→ Work request
Scan the records below for the line with "JBool (i_AttachedRW i))])." and the line with "KNoContent | KNotModified". Repeat those two lines and every line between them exactly, and nothing else.
BEGIN
(* ===== verification/ApiReplies.v ===== *)
(** * internal/api: the bodies of the replies

    [writeJSON] and the values the handlers give it, as the bytes on the wire, with the reader a
    client would write with the same tags; what such a client is told, and what JSON
    cannot tell it. *)

From S2P Require Import Prelude GoLib GoStrings GoFloat GoJSON GoUnmarshal GoUnmarshalSpec GoTime GoCodec Auth Executor ExecutorJSON Registry Bolt KV KVSpec KVList Volume VolumeMeta Session ApiHttp ApiExec ApiSessions ApiVolumes ApiKV KVWitness Sse.
Import JSON.

(** ** Bodies *)
(** The bytes that [writeJSON] sends after the status; [None]: a value [Encode] refuses, for
    which nothing is sent (the error is dropped). *)
Definition writeJSON (v : option json) : string :=
  match v with Some v => marshal v +:+ String newline "" | None => "" end.

(** A map is marshalled in the order of its keys; [detail] is the text of an error. *)
Definition error_json (code : string) (detail : option string) : list (string * json) :=
  match detail with Some d => [("detail", JStr d)] | None => [] end ++ [("error", JStr code)].
Definition response_json (r : execResponse) : list (string * json) := [
  ("language", JStr (e_Language r)); ("version", JStr (e_Version r)); ("backend", JStr (e_Backend r)); ("run", run_json (e_Run r))] ++
  omitempty "warning" (if e_Warning r then warning_text else "").
(** [None]: a time that has no text. *)
Definition info_json (i : Volume.Info) : option json :=
  t ← time_text (i_CreatedAt i);
  Some (JObj [("id", JStr (i_ID i)); ("name", JStr (i_Name i)); ("createdAt", JStr t); ("diskBytes", JInt (i_DiskBytes i));
              ("attachedRw", JBool (i_AttachedRW i))]).
Definition volumes_json (l : list Volume.Info) : option json := js ← mapM info_json l; Some (JObj [("volumes", JArr js)]).
Definition keys_json (ns : string) (keys : list string) (next : string) : list (string * json) := [
  ("keys", JArr (map JStr keys)); ("namespace", JStr ns); ("nextCursor", JStr next)].
Definition written_json (path : string) (n : Z) : list (string * json) := [("bytes", JInt n); ("path", JStr path)].
(** [time]: the creation time in the zone of the host. *)
Definition created_json (time : string) (r : createSessionResponse) : list (string * json) := [
  ("id", JStr (cr_ID r)); ("token", JStr (cr_Token r)); ("runtime", JStr (cr_Runtime r)); ("type", JStr (cr_Type r));
  ("createdAt", JStr time)].

Definition entry_json (local : Z → option string) (f : FileInfo) : option json :=
  t ← local (fi_ModTime f);
  Some (JObj [("name", JStr (fi_Name f)); ("size", JInt (fi_Size f)); ("dir", JBool (fi_Dir f)); ("modTime", JStr t)]).
Definition dir_json (local : Z → option string) (path : string) (l : list FileInfo) : option json :=
  js ← mapM (entry_json local) l; Some (JObj [("dir", JBool true); ("entries", JArr js); ("path", JStr path)]).

(** ** The body of each reply

    [ok] is the body of the handler's own replies, [detail] the [detail] of an error where it
    has one, [local] the text of a time in the zone of the host, where it has one. *)
Definition http_body {A} (ok : A → string) (detail : option string) (r : http A) : string :=
  match r with HErr _ code _ => writeJSON (Some (JObj (error_json code detail))) | HOk _ a => ok a end.
Definition kv_body (r : kreply) : string :=
  match r with
  | KNoContent | KNotModified _ => ""
  | KValue v => h_value v
  | KList ns keys next => writeJSON (Some (JObj (keys_json ns keys next)))
  end.
Definition volume_body (r : vreply) : string :=
  match r with VInfo i => writeJSON (info_json i) | VList l => writeJSON (volumes_json l) | VNoContent => "" end.
(** [None]: a stream, whose bytes are those of [Sse.body]. *)
Definition session_body (local : Z → option string) (r : sreply) : option string :=
  match r with
  | RCreated c => Some (writeJSON (t ← local (cr_CreatedAt c); Some (JObj (created_json t c))))
  | RExec r => Some (writeJSON (Some (JObj (response_json r))))
  | RStream _ _ _ => None
  | RDir path entries => Some (writeJSON (dir_json local path entries))
  | RFile data => Some data
  | RWritten path n => Some (writeJSON (Some (JObj (written_json path n))))
  | RNoContent => Some ""
  end.
Definition execute_body (detail : option string) (r : reply) : option string :=
  match r with
  | JError _ code _ => Some (writeJSON (Some (JObj (error_json code detail))))
  | JExec r => Some (writeJSON (Some (JObj (response_json r))))
  | SSE _ _ _ => None
  end.

(** ** A client *)
Definition read_body {A} (dec : list (string * jval) → option A) (b : string) : option A :=
  Unmarshal (λ v, match v with VObj fs => dec fs | _ => None end) b.
Definition error_tags : list string := ["error"; "detail"].
Definition read_error : string → option string := read_body (field error_tags dec_string "error" "").
Definition run_tags : list string :=
  ["stdout"; "stderr"; "exitCode"; "timedOut"; "oomKilled"; "truncated"; "durationMs"; "network"].
Definition dec_run : runResult → jval → option runResult :=
  dec_struct (λ old fs,
    o ← field run_tags dec_string "stdout" (r_Stdout old) fs; e ← field run_tags dec_string "stderr" (r_Stderr old) fs;
    c ← field run_tags dec_int "exitCode" (r_ExitCode old) fs; t ← field run_tags dec_bool "timedOut" (r_TimedOut old) fs;
    k ← field run_tags dec_bool "oomKilled" (r_OOMKilled old) fs; u ← field run_tags dec_bool "truncated" (r_Truncated old) fs;
    d ← field run_tags dec_int "durationMs" (r_DurationMs old) fs; n ← field run_tags dec_bool "network" (r_Net old) fs;
    Some {| r_Stdout := o; r_Stderr := e; r_ExitCode := c; r_TimedOut := t; r_OOMKilled := k; r_Truncated := u; r_DurationMs := d;
            r_Net := n |}).
Definition zero_run : runResult := toRunResult no_result.
Definition response_tags : list string := ["language"; "version"; "backend"; "run"; "warning"].
(** The fields of [execResponse]; a warning is there or not. *)
Definition read_response : string → option execResponse := read_body (λ fs,
  l ← field response_tags dec_string "language" "" fs; v ← field response_tags dec_string "version" "" fs;
  b ← field response_tags dec_string "backend" "" fs; r ← field response_tags dec_run "run" zero_run fs;
  w ← field response_tags dec_string "warning" "" fs;
  Some {| e_Language := l; e_Version := v; e_Backend := b; e_Run := r; e_Warning := negb (String.eqb w "") |}).
Definition info_tags : list string := ["id"; "name"; "createdAt"; "diskBytes"; "attachedRw"].
Definition zero_info : Volume.Info := {|
  i_ID := ""; i_Name := ""; i_CreatedAt := m_CreatedAt zero_meta; i_DiskBytes := 0; i_AttachedRW := false |}.
Definition dec_info : Volume.Info → jval → option Volume.Info :=
  dec_struct (λ old fs,
    i ← field info_tags dec_string "id" (i_ID old) fs; n ← field info_tags dec_string "name" (i_Name old) fs;
    c ← field info_tags dec_time "createdAt" (i_CreatedAt old) fs; d ← field info_tags dec_int "diskBytes" (i_DiskBytes old) fs;
    w ← field info_tags dec_bool "attachedRw" (i_AttachedRW old) fs;
    Some {| i_ID := i; i_Name := n; i_CreatedAt := c; i_DiskBytes := d; i_AttachedRW := w |}).
Definition read_volumes : string → option (list Volume.Info) :=
  read_body (λ fs, s ← field ["volumes"] (dec_slice zero_info dec_info) "volumes" nil_slice fs; Some (elems s)).
Definition keys_tags : list string := ["keys"; "namespace"; "nextCursor"].
Definition read_keys : string → option (list string * string) := read_body (λ fs,
  s ← field keys_tags (dec_slice "" dec_string) "keys" nil_slice fs; c ← field keys_tags dec_string "nextCursor" "" fs;
  Some (elems s, c)).
Definition created_tags : list string := ["id"; "token"; "runtime"; "type"; "createdAt"].
Definition read_created : string → option (string * string) := read_body (λ fs,
  i ← field created_tags dec_string "id" "" fs; t ← field created_tags dec_string "token" "" fs; Some (i, t)).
END
→ Exercise result
              ("attachedRw", JBool (i_AttachedRW i))]).
Definition volumes_json (l : list Volume.Info) : option json := js ← mapM info_json l; Some (JObj [("volumes", JArr js)]).
Definition keys_json (ns : string) (keys : list string) (next : string) : list (string * json) := [
  ("keys", JArr (map JStr keys)); ("namespace", JStr ns); ("nextCursor", JStr next)].
Definition written_json (path : string) (n : Z) : list (string * json) := [("bytes", JInt n); ("path", JStr path)].
(** [time]: the creation time in the zone of the host. *)
Definition created_json (time : string) (r : createSessionResponse) : list (string * json) := [
  ("id", JStr (cr_ID r)); ("token", JStr (cr_Token r)); ("runtime", JStr (cr_Runtime r)); ("type", JStr (cr_Type r));
  ("createdAt", JStr time)].

Definition entry_json (local : Z → option string) (f : FileInfo) : option json :=
  t ← local (fi_ModTime f);
  Some (JObj [("name", JStr (fi_Name f)); ("size", JInt (fi_Size f)); ("dir", JBool (fi_Dir f)); ("modTime", JStr t)]).
Definition dir_json (local : Z → option string) (path : string) (l : list FileInfo) : option json :=
  js ← mapM (entry_json local) l; Some (JObj [("dir", JBool true); ("entries", JArr js); ("path", JStr path)]).

(** ** The body of each reply

    [ok] is the body of the handler's own replies, [detail] the [detail] of an error where it
    has one, [local] the text of a time in the zone of the host, where it has one. *)
Definition http_body {A} (ok : A → string) (detail : option string) (r : http A) : string :=
  match r with HErr _ code _ => writeJSON (Some (JObj (error_json code detail))) | HOk _ a => ok a end.
Definition kv_body (r : kreply) : string :=
  match r with
  | KNoContent | KNotModified _ => ""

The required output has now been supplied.